The key points of this response are included in our story “Falling from the clouds: life inside Aegean Airlines, Greece’s ‘top employer”.
Dear Mr Malichudis,
Following our earlier correspondence, I am providing below some information about the business which we believe to be useful, in the hope that it will help you in your reporting and in recording the effects of this unprecedented crisis on the company and the sector generally.
We remain at your disposal for any additional clarification or information, and we await your article with interest.
Due to the coronavirus pandemic and the restrictive measures, the aviation sector is facing the biggest crisis in its history. The studies conducted by the International Air Transport Association (IATA) show that in 2020 the sector recorded losses of over 118.5 billion dollars, requiring direct state interventions totalling 35 billion in Europe for the support of the airlines, and 70 billion to date in the USA. Full recovery is expected to take 3-4 years according to international estimates.
AEGEAN has an impressive track record and contribution to the Greek economy – investing systematically in its fleet, with a network covering 47 countries and 157 destinations – and employment. Between 2013-2019 the company created more than 1,000 new jobs, without counting indirect employment. Its turnover in 2019 exceeded 1.3 billion, with 80% coming from abroad, while it moved 9.5 million passengers on its international routes alone, making a significant contribution to the economy. Its direct annual contribution to our country in taxes, contributions and infrastructure levies reached 390 million in 2019, and exceeded 2.8 billion in the decade 2009-2019.
At the same time, the quality of operations and service brought recognition to AEGEAN, which was named the best regional airline in Europe, creating a superb high-quality reference point for our country and its tourism offering.
In recent years, prior to the outbreak of the crisis, out of approximately 3,000-3,100 staff employed over the summer season, roughly 2,400-2,600 have also been employed in the winter, despite the fact that our winter flight activity is just 40% of the summer. It is clear that seasonal contracts are necessary due to the large variation in activity levels.
At the same time, in its effort to offer opportunities to people, around 800 individuals were moved internally between posts for their professional development over the last 4 years. Every year, around 700 staff participate in annual target schemes with bonuses linked to company profitability. Almost 100,000 hours of training take place every year. For these reasons, AEGEAN was named Greece’s top employer to work for in Greece, according to an annual survey by the company Randstad.
The impact of the unprecedented pandemic and the restrictions on movement imposed by states was immediate and inconceivably harsh. All European airlines were forced to make significant cuts in headcount. AEGEAN made the least possible contract terminations, which did not exceed around 5% of staff (obviously in total accordance with employment law), a much lower percentage than state and private airlines in Europe. At the same time, in an effort to support its workers to the extent possible during the crisis, it provided significant additional support to cover the basic needs of staff who were furloughed during the first three months of the pandemic. After a brief return to service between the middle of June and the second lockdown in November, it made use of the “Syn-Ergasia” programme, in which the employer naturally continues to bear the burden for staff working time, while the state makes up part of the employee’s lost income. Naturally, a significant portion of our workers remained fully employed.

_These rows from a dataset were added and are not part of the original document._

(* ===== verification/FreqList.v ===== *)
(** * The frequency list of [page_table.c]

    [createlfuListNode], [moveNodeToNextFreq] and [deletelfuListNode] of
    src/ip6/lib/vmem/page_table.c: a doubly linked list of [struct
    freqListNode], one per use count, each with a doubly linked list of
    [struct lfuListNode]. *)

From Stdlib Require Import Sorting.Sorted.
From stdpp Require Import sorting.
From S2P Require Import Prelude Links.

Record freqListNode := FreqNode {
  fn_useCount : Z; fn_next : ptr; fn_prev : ptr; fn_head : ptr; fn_tail : ptr;
}.
Record lfuListNode := LfuNode {
  ln_key : Z; ln_next : ptr; ln_prev : ptr; ln_parent : ptr;
}.
Record freqList := FreqList {
  fl_fheap : gmap loc freqListNode;
  fl_lheap : gmap loc lfuListNode;
  fl_head : ptr;
  fl_count : Z;
}.

#[export] Program Instance fl_has_fheap : HasHeap freqList freqListNode := {|
  heap_of := fl_fheap;
  set_heap h s := FreqList h (fl_lheap s) (fl_head s) (fl_count s);
|}.
Solve Obligations with (by intros; try match goal with s : freqList |- _ => destruct s end).
#[export] Program Instance fl_has_lheap : HasHeap freqList lfuListNode := {|
  heap_of := fl_lheap;
  set_heap h s := FreqList (fl_fheap s) h (fl_head s) (fl_count s);
|}.
Solve Obligations with (by intros; try match goal with s : freqList |- _ => destruct s end).

#[export] Program Instance lfu_link : LinkNode (Z * ptr) lfuListNode := {|
  mkn a n p := LfuNode a.1 n p a.2;
  nnext := ln_next;
  nprev := ln_prev;
  set_next q n := LfuNode (ln_key n) q (ln_prev n) (ln_parent n);
  set_prev q n := LfuNode (ln_key n) (ln_next n) q (ln_parent n);
|}.
Solve Obligations with done.
#[export] Program Instance freq_link : LinkNode (Z * ptr * ptr) freqListNode := {|
  mkn a n p := FreqNode a.1.1 n p a.1.2 a.2;
  nnext := fn_next;
  nprev := fn_prev;
  set_next q n := FreqNode (fn_useCount n) q (fn_prev n) (fn_head n) (fn_tail n);
  set_prev q n := FreqNode (fn_useCount n) (fn_next n) q (fn_head n) (fn_tail n);
|}.
Solve Obligations with done.

Definition ln_set_parent (q : ptr) (n : lfuListNode) :=
  LfuNode (ln_key n) (ln_next n) (ln_prev n) q.
Definition fn_set_head (q : ptr) (n : freqListNode) :=
  FreqNode (fn_useCount n) (fn_next n) (fn_prev n) q (fn_tail n).
Definition fn_set_tail (q : ptr) (n : freqListNode) :=
  FreqNode (fn_useCount n) (fn_next n) (fn_prev n) (fn_head n) q.
Definition fl_set_head (q : ptr) (s : freqList) := FreqList (fl_fheap s) (fl_lheap s) q (fl_count s).
Definition fl_set_count (c : Z) (s : freqList) := FreqList (fl_fheap s) (fl_lheap s) (fl_head s) c.

(** The state after [calloc] and [freqList->count = 0]. *)
Definition freq_empty : freqList := FreqList ∅ ∅ None 0.

Section operations.
Context `{Malloc}.

Definition loadF (p : ptr) : M freqList freqListNode := load p.
Definition loadL (p : ptr) : M freqList lfuListNode := load p.
Definition storeF (p : ptr) (f : freqListNode → freqListNode) : M freqList unit := store p f.
Definition storeL (p : ptr) (f : lfuListNode → lfuListNode) : M freqList unit := store p f.
(* ===== verification/RMem.v ===== *)
(** * Paging to remote memory: src/ip6/lib/vmem/rmem.c

    A block store whose blocks are ranges of the servers' memories, accessed
    through the client library. [rmem_dev] is its [BlockDev] instance, proved
    from the contract [RemoteHosts] only. *)

From S2P Require Import Prelude Types Bytes Backends Wire RawSend RawRecv Server ServerSpec Client Remote.

Section RMem.
Context `{Config} `{!Calloc} {W : Type} `{!ClientNet W}.

(** [struct rmem], [myConf.num_hosts] and the state of the client library. *)
Record rmem := MkRmem {
  rm_memList : list ip6_memaddr;
  rm_block_size : Z;
  rm_nblocks : Z;
  num_hosts : Z;
  rm_client : client W;
}.
Definition put_memList x r := MkRmem x (rm_block_size r) (rm_nblocks r) (num_hosts r) (rm_client r).
Definition put_client x r :=
  MkRmem (rm_memList r) (rm_block_size r) (rm_nblocks r) (num_hosts r) x.
Definition on_client {A} (m : M (client W) A) : M rmem A := zoom rm_client put_client m.

(** [memcpy(&memList[offset], temp, length * sizeof(ip6_memaddr))]. *)
Definition copy_addrs (offset : Z) (temp : list ip6_memaddr) : M rmem unit :=
  l ← gets rm_memList;
  if offset + len temp <=? len l
  then modify (put_memList (take (Z.to_nat offset) l ++ temp ++ drop (Z.to_nat (offset + len temp)) l))
  else err OutOfBounds.

Definition fill_host (split i : Z) : M rmem unit :=
  n ← gets num_hosts;
  nb ← gets rm_nblocks;
  let offset := split * i in
  let length := if i =? n - 1 then nb - offset else split in
  a ← on_client (get_ip6_target i);
  on_client (modify (λ c, put_ctarget (MkSock a (sin6_port (c_target c))) c));;
  temp ← on_client (allocate_bulk_rmem length);
  copy_addrs offset temp.
(** [memList] comes from [malloc]: its content is [garbage]. *)
Definition fill_rmem (garbage : ip6_memaddr) : M rmem unit :=
  nb ← gets rm_nblocks;
  n ← gets num_hosts;
  if n =? 0 then err DivByZero else
  modify (put_memList (replicate (Z.to_nat nb) garbage));;
  for_range 0 n (fill_host (nb / n)).
Definition rmem_allocate (nblocks nhosts : Z) (garbage : ip6_memaddr) (c : client W) : res rmem unit :=
  fill_rmem garbage (MkRmem [] BLOCK_SIZE nblocks nhosts c).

From the first moment, and for the duration of the pandemic AEGEAN has provided for and continues to provide for the protection of its workers and to protect jobs, making use of the state’s horizontal measures.
Following approval from the EU in December 2020 and the passage of the relevant law at the end of January 2021, the company is due to receive 120 million as partial compensation for the losses caused by the pandemic and the restrictions on movement during 2020, on condition that a) there is first a capital increase of 60 million euros from private investors, a condition that is implemented for the first time in Greece (compared to models of state support implemented in other countries and airlines), and b) with the completion of the process, the Greek state will be given an option to purchase company shares at the price of new share issues, which it can exercise over a five-year period. Compared to countries of equivalent GDP and population, such as Portugal, but also Germany, France and others, the degree of support is much smaller compared to levels of activity.
The company is proud of its contribution to the economy and its policy towards its people and looks forward to becoming once again productive for the country, its workers, and its shareholders, once the pandemic has subsided.